A Type House Divided“ is Jason Fagone’s feature for New York magazine on former partners Jonathan Hoefler and Tobias Frere-Jones, who split up earlier this year after disagreeing about the nature of their partnership. (TFJ thought he was a fifty-fifty partner; Hoefler says he was an employee.)

While the story covers both sides of the dispute with detail and pathos, the most affecting bits are treat how H & FJ worked together and the tiny details of the letters they made and loved:

At his computer, he drew an uppercase H, O, and D, because they contained flat and round elements that would determine how other letters looked. When he moved on to the G, the R, and the S, he started to deviate from the mathematical grid, hoping to give the font a subliminal playfulness.
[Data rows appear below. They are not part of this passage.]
(* ===== verification/GuildWitness.v ===== *)
(** * A concrete server for the properties of the endpoints

    The tables of GuildTables.v behind a server that never fails, an in-memory Valkey, tokens in
    the clear, and a small guild: an owner, a moderator with a role, two members with a lower
    one. *)
From S2P Require Import Prelude GoStd Platform Permission PermCache PermInvalidate PermWitness.
From S2P Require Import Validate Config AuthCrypto Jwt Postgres Frames Domain GuildTables GuildRepo Http.
From S2P Require Import MemberApi UserDB JoinApi GuildSpec JoinSpec ApiLogic MemberProofs JoinProofs.
From S2P Require Import GuildStore Routes Bootstrap GuildHistory FirstRun MemberList.
Open Scope Z_scope.

(** ** The world *)
Record world := mkWorld {
  w_ks : keyspace; w_db : guild cuuid; w_tx : option (guild cuuid); w_now : Z;
  w_events : list (string * Events.payload); w_audit : list (Audit.Entry cuuid) }.
#[local] Instance world_ks : HasKeyspace world := {|
  ks_of := w_ks;
  ks_put := λ k w, mkWorld k (w_db w) (w_tx w) (w_now w) (w_events w) (w_audit w);
  ks_of_put := λ _ _, eq_refl |}.
#[local] Existing Instance mem_Valkey.
#[local] Existing Instance mem_ValkeyLaws.
Definition gen_id (n : nat) : cuuid :=
  match n with
  | 0%nat => "00000000-0000-4000-8000-0000000000e0"%string ↾ eq_refl
  | 1%nat => "00000000-0000-4000-8000-0000000000e1"%string ↾ eq_refl
  | 2%nat => "00000000-0000-4000-8000-0000000000e2"%string ↾ eq_refl
  | 3%nat => "00000000-0000-4000-8000-0000000000e3"%string ↾ eq_refl
  | 4%nat => "00000000-0000-4000-8000-0000000000e4"%string ↾ eq_refl
  | _ => "00000000-0000-4000-8000-0000000000e5"%string ↾ eq_refl
  end.
#[local] Instance world_random : RandomUUID cuuid := {| gen_random_uuid := gen_id |}.
#[local] Instance world_tables : HasTables (guild cuuid) world := {|
  db_of := w_db; tx_of := w_tx;
  db_put := λ d w, mkWorld (w_ks w) d (w_tx w) (w_now w) (w_events w) (w_audit w);
  tx_put := λ t w, mkWorld (w_ks w) (w_db w) t (w_now w) (w_events w) (w_audit w);
  db_of_put := λ _ _, eq_refl; tx_of_put := λ _ _, eq_refl; db_of_tx_put := λ _ _, eq_refl |}.
#[local] Existing Instance mem_Postgres.
#[local] Existing Instance mem_PostgresLaws.
#[local] Instance world_clock : Clock world := {| time_Now := w_now |}.
#[local] Instance world_queue : GatewayQueue world := {| gateway_Enqueue := λ ev p w,
  mkWorld (w_ks w) (w_db w) (w_tx w) (w_now w) (w_events w ++ [(ev, p)]) (w_audit w) |}.
#[local] Instance world_audit : AuditLog cuuid world := {| audit_Record := λ e w,
  mkWorld (w_ks w) (w_db w) (w_tx w) (w_now w) (w_events w) (w_audit w ++ [e]) |}.
#[local] Instance world_dice : CryptoRand world := {| rand_Int := λ n w, (Ok (n - 1), w) |}.
#[local] Instance world_vk_frame : ValkeyFrame (pg_view (DB := guild cuuid) (W := world)).
Proof.
  constructor; intros x w; simpl.
  - by destruct (run_cmds x (w_ks w)).
  - by destruct (x (w_ks w)).
Qed.
#[local] Instance world_pg_frame : PgFrame (guild cuuid) (vk_view (W := world)).
Proof.
  constructor; try done.
  - intros A f w. simpl. by destruct (f (w_db w)) as [[] ?].
  - intros A f w. simpl. destruct (w_tx w); [|done]. by destruct (f _) as [[] ?].
  - intros w. simpl. by destruct (w_tx w).
Qed.
#[local] Instance world_side_frame : SideFrame (U := cuuid) (pg_view (DB := guild cuuid) (W := world)).
Proof. by constructor. Qed.
#[local] Instance world_rand_frame : RandFrame (pg_view (DB := guild cuuid) (W := world)).
Proof. by constructor. Qed.

(** ** The libraries *)
Definition code (u : cuuid) : positive := encode (`u).
Definition code_le (u v : cuuid) : Prop := (code u ≤ code v)%positive.
#[local] Instance code_le_dec : RelDecision code_le.
Proof. intros u v. unfold code_le. apply _. Defined.
#[local] Instance order_by_code : UUIDOrder cuuid.
Proof.
  refine {| uuid_le := code_le |}.
  - split; [split|]; unfold code_le.
    + intros u. apply Pos.le_refl.
    + intros u v x. apply Pos.le_trans.
    + intros u v Huv Hvu. apply (sig_eq_pi _), (inj encode). by apply Pos.le_antisym.
  - intros u v. unfold code_le. destruct (Pos.le_total (code u) (code v)); auto.
Defined.
#[local] Instance words_Statuses : MemberStatuses := {|
  MemberStatusPending := "pending"; MemberStatusActive := "active"; MemberStatusTimedOut := "timed_out" |}.
#[local] Instance words_StatusLaws : MemberStatusLaws.
Proof. by constructor. Qed.
#[local] Instance words_Events : EventNames := {|
  MemberAdd := "MEMBER_ADD"; MemberUpdate := "MEMBER_UPDATE"; MemberRemove := "MEMBER_REMOVE";
  RoleCreated := "ROLE_CREATE"; RoleUpdated := "ROLE_UPDATE"; RoleDeleted := "ROLE_DELETE";
  InviteCreated := "INVITE_CREATE"; InviteDeleted := "INVITE_DELETE" |}.
#[local] Instance words_Errors : ApiErrors := {|
  ValidationError := "VALIDATION_ERROR"; InvalidBody := "INVALID_BODY"; InternalError := "INTERNAL_ERROR";
  Unauthorised := "UNAUTHORISED"; TokenExpired := "TOKEN_EXPIRED"; EmailNotVerified := "EMAIL_NOT_VERIFIED";
  CSRFTokenMissing := "CSRF_TOKEN_MISSING"; CSRFTokenInvalid := "CSRF_TOKEN_INVALID";
  MembershipRequired := "MEMBERSHIP_REQUIRED"; MissingPermissions := "MISSING_PERMISSIONS";
  MissingChannelID := "MISSING_CHANNEL_ID"; InvalidChannelID := "INVALID_CHANNEL_ID";
  UnknownMember := "UNKNOWN_MEMBER"; UnknownBan := "UNKNOWN_BAN"; UnknownRole := "UNKNOWN_ROLE";
  AlreadyMember := "ALREADY_MEMBER"; AlreadyExists := "ALREADY_EXISTS"; RoleHierarchy := "ROLE_HIERARCHY";
  ServerOwner := "SERVER_OWNER"; MaxRolesReached := "MAX_ROLES"; UnknownOverride := "UNKNOWN_OVERRIDE";
  UnknownInvite := "UNKNOWN_INVITE"; UnknownChannel := "UNKNOWN_CHANNEL"; Banned := "BANNED";
  OwnerOnly := "OWNER_ONLY"; OpenJoinDisabled := "OPEN_JOIN_DISABLED"; NotFound := "NOT_FOUND" |}.
#[local] Instance some_RoutePermissions : RoutePermissions := {|
  ChangeNicknames := 2^10; ManageNicknames := 2^11; KickMembers := 2^12; TimeoutMembers := 2^13;
  AssignRoles := 2^14; BanMembers := 2^15; ManageRoles := 2^16; CreateInvites := 2^17; ManageInvites := 2^18 |}.
#[local] Instance some_DefaultPermissions : DefaultPermissions := {|
  SendMessages := 2; ReadMessageHistory := 4; AddReactions := 8; VoiceConnect := 16; VoiceSpeak := 64;
  VoicePTT := 128 |}.
#[local] Instance words_Steps : OnboardingSteps := {|
  OnboardingStepVerifyEmail := "verify_email"; OnboardingStepJoinServer := "join_server";
  OnboardingStepAcceptDocuments := "accept_documents"; OnboardingStepComplete := "complete" |}.
#[local] Instance digits_TimeFormat : TimeFormat := {| time_Format := FormatInt |}.
#[local] Instance digits_TimeParse : TimeParse := {| time_Parse := ParseInt |}.
#[local] Existing Instance Jwt.Witness.plain_JwtLib.
#[local] Existing Instance Validate.Witness.plain_mail.
#[local] Instance strings_codec : Codec (gmap string string) := countable_Codec.
#[local] Instance scalar_codec : Codec (gmap string json_scalar) := {|
  json_Marshal := λ _, Ok "{}"%string; json_Unmarshal := λ _, Err (Plain "not used") |}.
#[local] Instance plain_Argon2 : Argon2 world := {|
  argon2id_CreateHash := λ p _ w, (Ok p, w);
  argon2id_ComparePasswordAndHash := λ p h, Ok (bool_decide (p = h));
  argon2id_DecodeHash := λ _, Err (Plain "not used") |}.
#[local] Instance plain_HashFrame : HashFrame (pg_view (DB := guild cuuid) (W := world)).
Proof. by constructor. Qed.

(** The user repository reads the table of the guild; the endpoints use nothing else of it. *)
Definition not_used {A} : M world A := fail (Plain "not used").
#[local] Instance users_of_guild : UserRepo cuuid world := {|
  users_Create := λ _, not_used;
  users_GetByID := λ id, map_err (λ _, UserDB.ErrNotFound)
    (pg_query (λ d, row_or_none (User.cred_User <$> g_users d !! id) d));
  users_GetByEmail := λ _, not_used; users_GetCredentialsByID := λ _, not_used;
  users_VerifyEmail := λ _, not_used; users_ReplaceVerificationToken := λ _ _ _ _, not_used;
  users_RecordLoginAttempt := λ _ _ _, not_used; users_UpdatePasswordHash := λ _ _, not_used;
  users_Update := λ _ _, not_used;
  users_EnableMFA := λ _ _ _, not_used; users_DisableMFA := λ _, not_used;
  users_GetUnusedRecoveryCodes := λ _, not_used; users_UseRecoveryCode := λ _, not_used;
  users_ReplaceRecoveryCodes := λ _ _, not_used; users_DeleteWithTombstones := λ _ _, not_used;
  users_CheckTombstone := λ _ _, not_used |}.
#[local] Instance users_table : UsersTable cuuid world.
Proof.
  constructor. intros id. apply reads_map_err, reads_query. intros d.
  by destruct (g_users d !! id) as [c|] eqn:E; unfold row_or_none; simpl; rewrite ?E; split.
Qed.

(** ** The guild *)
Definition olga : cuuid := "00000000-0000-4000-8000-0000000000a1"%string ↾ eq_refl.
Definition mona : cuuid := "00000000-0000-4000-8000-0000000000a2"%string ↾ eq_refl.
Definition tony : cuuid := "00000000-0000-4000-8000-0000000000a3"%string ↾ eq_refl.
Definition rita : cuuid := "00000000-0000-4000-8000-0000000000a4"%string ↾ eq_refl.
Definition everyone : cuuid := "00000000-0000-4000-8000-0000000000b0"%string ↾ eq_refl.
Definition mods : cuuid := "00000000-0000-4000-8000-0000000000b1"%string ↾ eq_refl.
Definition regulars : cuuid := "00000000-0000-4000-8000-0000000000b2"%string ↾ eq_refl.
Definition hall : cuuid := "00000000-0000-4000-8000-0000000000c1"%string ↾ eq_refl.

Definition account (u : cuuid) (name : string) : User.Credentials cuuid :=
  User.mkCredentials (User.mkUser u (name +:+ "@b.c") name None None None None None None None false true 0)
    "hash" None.
Definition plain_role (id : cuuid) (name : string) (pos perms : Z) (everyone : bool) : Role.Role cuuid :=
  Role.mkRole id name 0 pos false perms everyone 0 0.
Definition joined (t : Z) : member_row := mkMemberRow None "active" None t None.
Definition town : guild cuuid := mkGuild 100 0
  (<[olga := account olga "olga"]> (<[mona := account mona "mona"]> (<[tony := account tony "tony"]>
   {[rita := account rita "rita"]})))
  {[hall := None]}
  (Some (Server.mkConfig everyone "town" "" None None olga 0 0))
  (<[everyone := plain_role everyone "@everyone" 0 1 true]>
   (<[mods := plain_role mods "mods" 1 (2^12 + 2^15) false]>
    {[regulars := plain_role regulars "regulars" 2 0 false]}))
  (<[olga := joined 1]> (<[mona := joined 2]> {[tony := joined 3]}))
  {[(olga, everyone); (mona, everyone); (tony, everyone); (mona, mods); (tony, regulars)]}
  ∅ ∅ ∅ None ∅.
Definition w0 : world := mkWorld (Keyspace 0 ∅ []) town None (100 * Second) [] [].

Definition cfg : Config := Config.Witness.cfg_ok.
Definition h : handler := mkHandler true true true 250.
Definition no_docs : Onboarding.DocumentStore := Documents.EmptyDocumentStore.
(** A request with a bearer token of [u] and one path parameter. *)
Definition token (u : cuuid) : string :=
  match (NewAccessToken (W := world) u (Expose (JWTSecret cfg)) (900 * Second) (ServerURL cfg) true w0).1 with
  | Ok t => t | Err _ => ""%string
  end.
Definition from (u : cuuid) (method param value : string) : request cuuid :=
  mkRequest method (λ k, if bool_decide (k = "Authorization"%string) then "Bearer " +:+ token u else ""%string)
    (λ _, ""%string) (λ k, if bool_decide (k = param) then value else ""%string) (λ _, ""%string) None None None.
Definition kick : request cuuid := from mona "DELETE" "userID" (uuid_String tony).
Definition w1 : world := (api_routes no_docs cfg h KickMember kick w0).2.

Lemma kick_done : api_routes no_docs cfg h KickMember kick w0 = (Ok (mkResponse StatusNoContent NoBody), w1).
Proof. unfold w1. apply run_eq. vm_compute. reflexivity. Qed.

Lemma tony_member : is_member (pg_view w0) tony.
Proof. exists (joined 3). vm_compute. reflexivity. Qed.
Lemma town_wf : db_wf (guild_perms (pg_view w0)).
Proof.
  change (pg_view w0) with town.
  apply guild_perms_wf; [|apply map_Forall_empty]. unfold in_int64.
  apply (bool_decide_unpack _). vm_compute. exact I.
Qed.
Lemma nothing_stored k : ks_lookup (Keyspace 0 ∅ []) k = None.
Proof. done. Qed.
Lemma cold_cache d t es l : coherent (U := cuuid) (mkWorld (Keyspace 0 ∅ []) d None t es l).
Proof.
  intros u c p Hp. change (decode_entry (ks_lookup (Keyspace 0 ∅ []) (cacheKey u c)) = Some p) in Hp.
  by rewrite nothing_stored in Hp.
Qed.

Lemma api_routes_authorised_witness :
  is_member (pg_view w0) tony ∧ ¬ is_member (w_db w1) tony ∧
  ∃ caller, authorised cfg KickMember kick w0 caller ∧
    request_steps KickMember caller (pg_view w0) (pg_view w1).
Proof.
  split; [exact tony_member|]. split; [vm_compute; by intros [? ?]|].
  apply (api_routes_authorised no_docs cfg h KickMember kick w0 _ w1 town_wf kick_done).
  left. reflexivity.
Defined.

Ltac by_computing := apply (bool_decide_unpack _); vm_compute; exact I.
Lemma town_inv : guild_inv (pg_view w0) ∧ invites_inv (pg_view w0).
Proof.
  change (pg_view w0) with town. split; [split|split].
  - by_computing.
  - assert (Hu : map_Forall (λ i r, map_Forall (λ j r', i ≠ j →
      Role.Name r ≠ Role.Name r' ∧ Role.Position r ≠ Role.Position r') (g_roles town)) (g_roles town)) by by_computing.
    intros i j r r' Hi Hj. by apply (Hu i r Hi j r').
  - exists everyone, (plain_role everyone "@everyone" 0 1 true). split_and!; [reflexivity..|].
    assert (He : map_Forall (λ i r', Role.IsEveryone r' = true → i = everyone) (g_roles town)) by by_computing.
    exact He.
  - intros o [= <-]. by eexists.
  - assert (Hm : set_Forall (λ p, is_Some (g_users town !! p.1) ∧ is_Some (g_roles town !! p.2))
                   (g_member_roles town)) by by_computing.
    intros u i Hin. exact (Hm _ Hin).
  - by_computing.
  - apply map_Forall_empty.
  - done.
  - assert (Hh : map_Forall (λ u _, map_Forall (λ i r, Role.IsEveryone r = true → (u, i) ∈ g_member_roles town)
                   (g_roles town)) (g_members town)) by by_computing.
    intros u i r [m Hm]. by apply (Hh u m Hm).
  - apply map_Forall_empty.
  - done.
Qed.
Lemma kick_served : served no_docs cfg h (λ _ _, True) w0 w1.
Proof. eapply served_request; [exact I|exact kick_done|apply served_done]. Qed.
As he filled out the alphabet, the letters revealed a promising flexibility; if Frere-Jones set text in caps and spread the spacing out, the words felt authoritarian, imposing, and if he set them in lowercase and pulled the spacing in, they felt fresh and young. He tried to think of a name for the font that would showcase some of the more distinctive letters: the stark, powerful G; the circular o; the strange-tasting a. For a name, he thought about Goats, and Gomorrah. He finally settled on Gotham.

If the deep dive into the beauty and business lettermaking doesn’t grab you, the essay’s packed with other-cultural analogies, my favorite of which is probably this: “According to a designer who used to work with Frere-Jones, his eye is so sharp that he can look at a printout of a letterform and tell if it’s one pixel off, the same way Ted Williams was said to be able to hold a baseball bat and tell if it was a half-ounce too heavy.”

Disclosure: Jason Fagone is my friend. Kottke.org uses Whitney Screensmart, a descendant of one of the fonts discussed in the article. Also one time Jonathan Hoefler got really mad at me because of a story I wrote about iPad magazines. Typographers don’t play.

Disclosure: Tobias was finishing his studies at RISD while I was doing my graduate work. He was brilliant even then. It is heart-breaking what he is experiencing. I cannot be unbiased.